¿Qué hubiera pasado en la Inglaterra de Shakespeare si la sombra del brexit hubiera existido? De qué habrían hablado sus brujas, qué hubieran dicho sus profecías. La sombra del autor británico es una de las claves de Jerusalem, el imponente texto de Jez Butterworth que triunfó en su versión inglesa protagonizada por Mark Rylance y que hasta el 1 de marzo puede verse en el Teatro Valle Inclán de Madrid.
Una pieza que radiografía de forma despiadada, divertida, irónica y mordaz una Inglaterra rural en época del brexit. No se habla de ello explícitamente, pero su sombra está ahí. Jerusalem, que se describe como “una obra dionisíaca, la celebración del caos, el desorden y la libertad”, juega con los géneros y se inspira en la letra de la canción homónima, creada por Sir Hubert Perry el 1916 a partir de unos versos del artista y poeta William Blake. Con esos mimbres nos sitúa en el día de San Jorge en una de esas localidades rurales donde votaron que querían irse de Europa. Allí vemos a Johnny 'El Gallo' Byron, gitano y camello que vive en un remolque y amenazado con el desahucio.

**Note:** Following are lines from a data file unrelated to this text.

(** * Conda version ordering and constraint matching (hashdist)

    A shallow embedding of [hashdist/spec/conda_version_matching.py]:
    [_VersionOrder], [_VersionSpec] and [_MatchSpec], as they run under
    Python 3.

    Text is [str] restricted to code points below 256: a string is a
    list of 8-bit characters.  Exceptions are values of [exn]; a
    fallible function returns a [result]. *)

From Stdlib Require Import Bool Arith NArith ZArith Ascii String DecimalString List Lia.
Import ListNotations.

Set Implicit Arguments.

(** ** Python text *)

Definition pystr := list ascii.

Coercion list_ascii_of_string : string >-> list.

Open Scope string_scope.
Open Scope list_scope.

Module Py.

Definition code (c : ascii) : N := N_of_ascii c.

Definition between (lo hi : N) (c : ascii) : bool :=
  (lo <=? code c)%N && (code c <=? hi)%N.

(** [str.isspace] on one character; also the class [\s] of [re]. *)
Definition isspace (c : ascii) : bool :=
  between 9 13 c || between 28 32 c || (code c =? 133)%N || (code c =? 160)%N.

(** ASCII digits; every caller runs after the character-set check of
    [_version_check_re], where [str.isdigit] and this test agree. *)
Definition isdigit_char (c : ascii) : bool := between 48 57 c.

Definition lower_char (c : ascii) : ascii :=
  if between 65 90 c || (between 192 222 c && negb (code c =? 215)%N)
  then ascii_of_N (code c + 32) else c.

Definition lower (s : pystr) : pystr := map lower_char s.

Fixpoint lstrip (s : pystr) : pystr :=
  match s with
  | c :: r => if isspace c then lstrip r else s
  | [] => []
  end.

Definition rstrip (s : pystr) : pystr := rev (lstrip (rev s)).

Definition strip (s : pystr) : pystr := rstrip (lstrip s).

(** [s.rstrip(ch)] for a one-character argument. *)
Fixpoint lstrip_char (ch : ascii) (s : pystr) : pystr :=
  match s with
  | c :: r => if (c =? ch)%char then lstrip_char ch r else s
  | [] => []
  end.

Definition rstrip_char (ch : ascii) (s : pystr) : pystr :=
  rev (lstrip_char ch (rev s)).

Definition eqb (s t : pystr) : bool :=
  if list_eq_dec ascii_dec s t then true else false.

(** [ch in s] for a one-character [ch]. *)
Definition contains (ch : ascii) (s : pystr) : bool :=
  existsb (fun c => (c =? ch)%char) s.

(** [s.isdigit()] *)
Definition isdigit (s : pystr) : bool :=
  match s with
  | [] => false
  | _ => forallb isdigit_char s
  end.

(** [s.replace(a, b)] for one-character [a]. *)
Definition replace (a : ascii) (b : pystr) (s : pystr) : pystr :=
  flat_map (fun c => if (c =? a)%char then b else [c]) s.

(** [s.split(sep)] for a one-character separator. *)
Fixpoint split (sep : ascii) (s : pystr) : list pystr :=
  match s with
  | [] => [[]]
  | c :: r =>
      if (c =? sep)%char then [] :: split sep r
      else match split sep r with
           | p :: ps => (c :: p) :: ps
           | [] => [[c]]
           end
  end.

(** [s.split()]: maximal runs of non-whitespace characters. *)
Fixpoint split_ws (s : pystr) : list pystr :=
  match s with
  | [] => []
  | c :: r =>
      if isspace c then split_ws r
      else match r with
           | d :: _ =>
               if isspace d then [c] :: split_ws r
               else match split_ws r with
                    | p :: ps => (c :: p) :: ps
                    | [] => [[c]]
                    end
           | [] => [[c]]
           end
  end.

(** [sep.join(l)] *)
Fixpoint join (sep : pystr) (l : list pystr) : pystr :=
  match l with
  | [] => []
  | [x] => x
  | x :: r => x ++ sep ++ join sep r
  end.

Fixpoint startswith (s p : pystr) : bool :=
  match p, s with
  | [], _ => true
  | a :: p', b :: s' => (a =? b)%char && startswith s' p'
  | _ :: _, [] => false
  end.

Definition endswith (s p : pystr) : bool := startswith (rev s) (rev p).

(** [s.partition(sep)] for a one-character separator: the text before
    the first occurrence and the text after it (empty when absent). *)
Fixpoint partition (sep : ascii) (s : pystr) : pystr * pystr :=
  match s with
  | [] => ([], [])
  | c :: r =>
      if (c =? sep)%char then ([], r)
      else let (a, b) := partition sep r in (c :: a, b)
  end.

(** The number that a string of ASCII digits writes. *)
Definition int_value (s : pystr) : N :=
  fold_left (fun acc c => (10 * acc + (code c - 48))%N) s 0%N.

(** [sys.int_max_str_digits], as the interpreter sets it. *)
Definition int_max_str_digits : N := 4300.

(** [int(s)] on a string of ASCII digits; [None] stands for the
    [ValueError] that [int] raises on more than [int_max_str_digits]
    digits, leading zeros counted. *)
Definition int (s : pystr) : option N :=
  if (int_max_str_digits <? N.of_nat (length s))%N then None
  else Some (int_value s).

(** [str(n)] for a natural number. *)
Definition str_of_N (n : N) : pystr :=
  list_ascii_of_string (NilZero.string_of_uint (N.to_uint n)).

(** [s < t] on strings: lexicographic on code points. *)
Fixpoint ltb (s t : pystr) : bool :=
  match s, t with
  | [], [] => false
  | [], _ :: _ => true
  | _ :: _, [] => false
  | a :: s', b :: t' =>
      if (code a <? code b)%N then true
      else if (code b <? code a)%N then false
      else ltb s' t'
  end.

(** [s[-1]], [None] standing for [IndexError]. *)
Definition last_char (s : pystr) : option ascii :=
  match rev s with
  | c :: _ => Some c
  | [] => None
  end.

End Py.

(** ** Exceptions *)

Inductive exn : Type :=
| ValueError (msg : pystr)
| AssertionError
| KeyError
| IndexError
| ReError.

Inductive result (A : Type) : Type :=
| Ok (a : A)
| Raise (e : exn).

Arguments Ok {A} a.
Arguments Raise {A} e.

Definition bind {A B : Type} (r : result A) (k : A -> result B) : result B :=
  match r with
  | Ok a => k a
  | Raise e => Raise e
  end.

Notation "x <- r ;; k" := (bind r (fun x => k))
  (at level 61, r at next level, right associativity).

Fixpoint mapM {A B : Type} (f : A -> result B) (l : list A) : result (list B) :=
  match l with
  | [] => Ok []
  | a :: r => b <- f a ;; bs <- mapM f r ;; Ok (b :: bs)
  end.

(** ** _VersionOrder *)

(** One subcomponent of a parsed version: an [int], a [str], or
    [float('inf')] (the value stored for the run [post]). *)
Inductive token : Type :=
| TInt (n : N)
| TStr (s : pystr)
| TInf.

Definition token_eq_dec (a b : token) : {a = b} + {a <> b}.
Proof.
  decide equality.
  - apply N.eq_dec.
  - apply (list_eq_dec ascii_dec).
Defined.

(** [c1 == c2] *)
Definition token_eqb (c1 c2 : token) : bool :=
  if token_eq_dec c1 c2 then true else false.

(** [isinstance(c, string_types)] *)
Definition is_str (c : token) : bool :=
  match c with
  | TStr _ => true
  | _ => false
  end.

(** [c1 < c2] for two strings or for two numbers, the only uses the
    source makes of it. *)
Definition token_ltb (c1 c2 : token) : bool :=
  match c1, c2 with
  | TStr a, TStr b => Py.ltb a b
  | TInt a, TInt b => (a <? b)%N
  | TInt _, TInf => true
  | _, _ => false
  end.

Record VersionOrder : Type := mkVersionOrder {
  norm_version : pystr;
  version : list (list token);
  local : list (list token)
}.

(** [self.fillvalue = 0] *)
Definition fillvalue : token := TInt 0.

(** [itertools.zip_longest(l1, l2, fillvalue=fill)] *)
Fixpoint zip_longest {A : Type} (fill : A) (l1 l2 : list A) : list (A * A) :=
  match l1, l2 with
  | [], _ => map (fun y => (fill, y)) l2
  | _, [] => map (fun x => (x, fill)) l1
  | x :: r1, y :: r2 => (x, y) :: zip_longest fill r1 r2
  end.

Module VO.

(** Character classes of [_version_split_re]. *)
Inductive cls : Type := CDigit | CStar | COther.

Definition cls_of (c : ascii) : cls :=
  if Py.isdigit_char c then CDigit
  else if (c =? "*")%char then CStar
  else COther.

Definition cls_eqb (a b : cls) : bool :=
  match a, b with
  | CDigit, CDigit | CStar, CStar | COther, COther => true
  | _, _ => false
  end.

(** [_version_split_re.findall(s)]: the maximal runs of digits, of
    stars and of other characters, left to right. *)
Fixpoint findall_runs (s : pystr) : list pystr :=
  match s with
  | [] => []
  | c :: r =>
      match findall_runs r with
      | (d :: p) :: ps =>
          if cls_eqb (cls_of c) (cls_of d) then (c :: d :: p) :: ps
          else [c] :: (d :: p) :: ps
      | _ => [[c]]
      end
  end.

(** The characters accepted by [_version_check_re]. *)
Definition valid_char (c : ascii) : bool :=
  (c =? "*")%char || (c =? ".")%char || (c =? "+")%char || (c =? "!")%char
  || (c =? "_")%char || Py.isdigit_char c || Py.between 97 122 c.

(** The text a pattern ending in [$] has to cover: [$] also matches
    just before a newline that ends the string. *)
Definition before_dollar (s : pystr) : pystr :=
  match rev s with
  | c :: r => if (c =? "010")%char then rev r else s
  | [] => s
  end.

(** [_version_check_re.match(s)] as a truth value. *)
Definition version_check (s : pystr) : bool :=
  match before_dollar s with
  | [] => false
  | v => forallb valid_char v
  end.

(** The message of the [ValueError] that [int(r)] raises. *)
Definition int_limit_message (r : pystr) : pystr :=
  "Exceeds the limit (4300 digits) for integer string conversion: value has "
  ++ Py.str_of_N (N.of_nat (length r))
  ++ " digits; use sys.set_int_max_str_digits() to increase the limit".

(** The body of the loop over [j]: one run [c[j]]. *)
Definition convert_run (r : pystr) : result token :=
  if Py.isdigit r then
    match Py.int r with
    | Some n => Ok (TInt n)
    | None => Raise (ValueError (int_limit_message r))
    end
  else if Py.eqb r "post" then Ok TInf
  else if Py.eqb r "dev" then Ok (TStr "DEV")
  else Ok (TStr r).

(** The body of the loop over [k]: one component [v[k]]. *)
Definition parse_component (message : pystr) (vk : pystr) : result (list token) :=
  match findall_runs vk with
  | [] => Raise (ValueError (message ++ "empty version component."))
  | c =>
      c <- mapM convert_run c ;;
      match vk with
      | c0 :: _ => if Py.isdigit_char c0 then Ok c else Ok (fillvalue :: c)
      | [] => Raise IndexError
      end
  end.

(** [__new__] from the assignment of [norm_version] on: [version] is
    the normalized string. *)
Definition parse_norm (message : pystr) (version : pystr) : result VersionOrder :=
  let norm := version in
  let version := Py.split "!" version in
  epoch <-
    match version with
    | [_] => Ok ["0"%char]
    | [e; _] =>
        if Py.isdigit e then Ok e
        else Raise (ValueError (message ++ "epoch must be an integer."))
    | _ => Raise (ValueError (message ++ "duplicated epoch separator '!'."))
    end ;;
  let version := Py.split "+" (last version []) in
  loc <-
    match version with
    | [_] => Ok []
    | [_; l] => Ok (Py.split "." (Py.replace "_" "." l))
    | _ => Raise (ValueError (message ++ "duplicated local version separator '+'."))
    end ;;
  let ver := epoch :: Py.split "." (Py.replace "_" "." (hd [] version)) in
  ver' <- mapM (parse_component message) ver ;;
  loc' <- mapM (parse_component message) loc ;;
  Ok (mkVersionOrder norm ver' loc').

La vida, como El Gallo la conocía, se ha acabado. El bosque mágico desde donde él narra sus historias a todos los jóvenes que se acercan a por droga y a salir de fiesta con él se está convirtiendo en un núcleo urbano lleno de chalets para gente de clase alta. Chalets que nunca tendrán los cuatro gatos que viven en el pueblo. Una vida que verán a diez metros mientras ellos están condenados a matar vacas en el matadero y sobreviven bebiéndoselo todo y metiéndoselo todo durante los fines de semana y las fiestas populares.
Y así, sin hablar explícitamente de ello, Butterworth construye un retrato de ese Reino Unido en los que los viejos votaron Sí por el Brexit condenando una vez más a sus hijos. Uno no hace más que preguntarse qué hubieran votado los chavales que visitan la caravana de El Gallo -interpretados por un reparto de actores catalanes impresionante-. Está claro que Lee votaría 'No' al brexit. Él quiere huir del pueblo, conocer otra vida, conocer otras culturas. Pero quizás su amigo Davey ni siquiera se acercaría a las urnas. Ha aceptado con resignación su destino: trabajar como un cerdo en el matadero por cuatro libras que se gasta en pintas cuando sale para no tener que cuestionarse todo.
Todos ellos son libres cuando se acercan a 'El Gallo', una presencia mágica, casi como un druida que les enseña lo que es la libertad real, la que le ha llevado a desafiar el orden establecido. No tirarán su bosque para que los ricos encuentren más espacios. Ese claro es suyo y de todos los que se acercan a escuchar sus historias, aunque sepan que son inventadas… o no.
Nunca salimos en las tres horas de representación del ‘hogar’ de este gitano, pero no hace falta para que decenas de temas pasen por allí. Los olvidados, las generaciones de jóvenes que no importan a los políticos, a los que sólo vemos cuando nos acercamos a hacer turismo rural. Son los jóvenes de Trainspotting, que décadas después siguen ahí, ahora en su pueblo sobreviviendo mientras el resto decide por ellos.
También está el choque generacional en esta Inglaterra profunda, rural, y olvidada. Unos padres capaces de meterse heroína mientras inculcan a sus hijos unos valores fruto de un complejo de clase y de unos sueños que nunca cumplirán. Ellos querrían vivir en esos chaletes, pero sus hijos son más conscientes de que no lo harán y por eso viven su existencia gris como pueden en el sitio donde les ha tocado por azar. Una sociedad hipócrita y mojigata que señala al diferente.
Jerusalem no sería la misma sin un personaje tan carismático como Johnny ‘El Gallo’ Byron, pero tampoco sin la interpretación de Pere Arquillué en un trabajo bárbaro, explosivo. Una composición complelísima llena de matices que podría haber caído en el exceso, pero en la que controla hasta el último gesto. Una de las obras de las que se hablará a final de año cuando recordemos los grandes montajes de este año.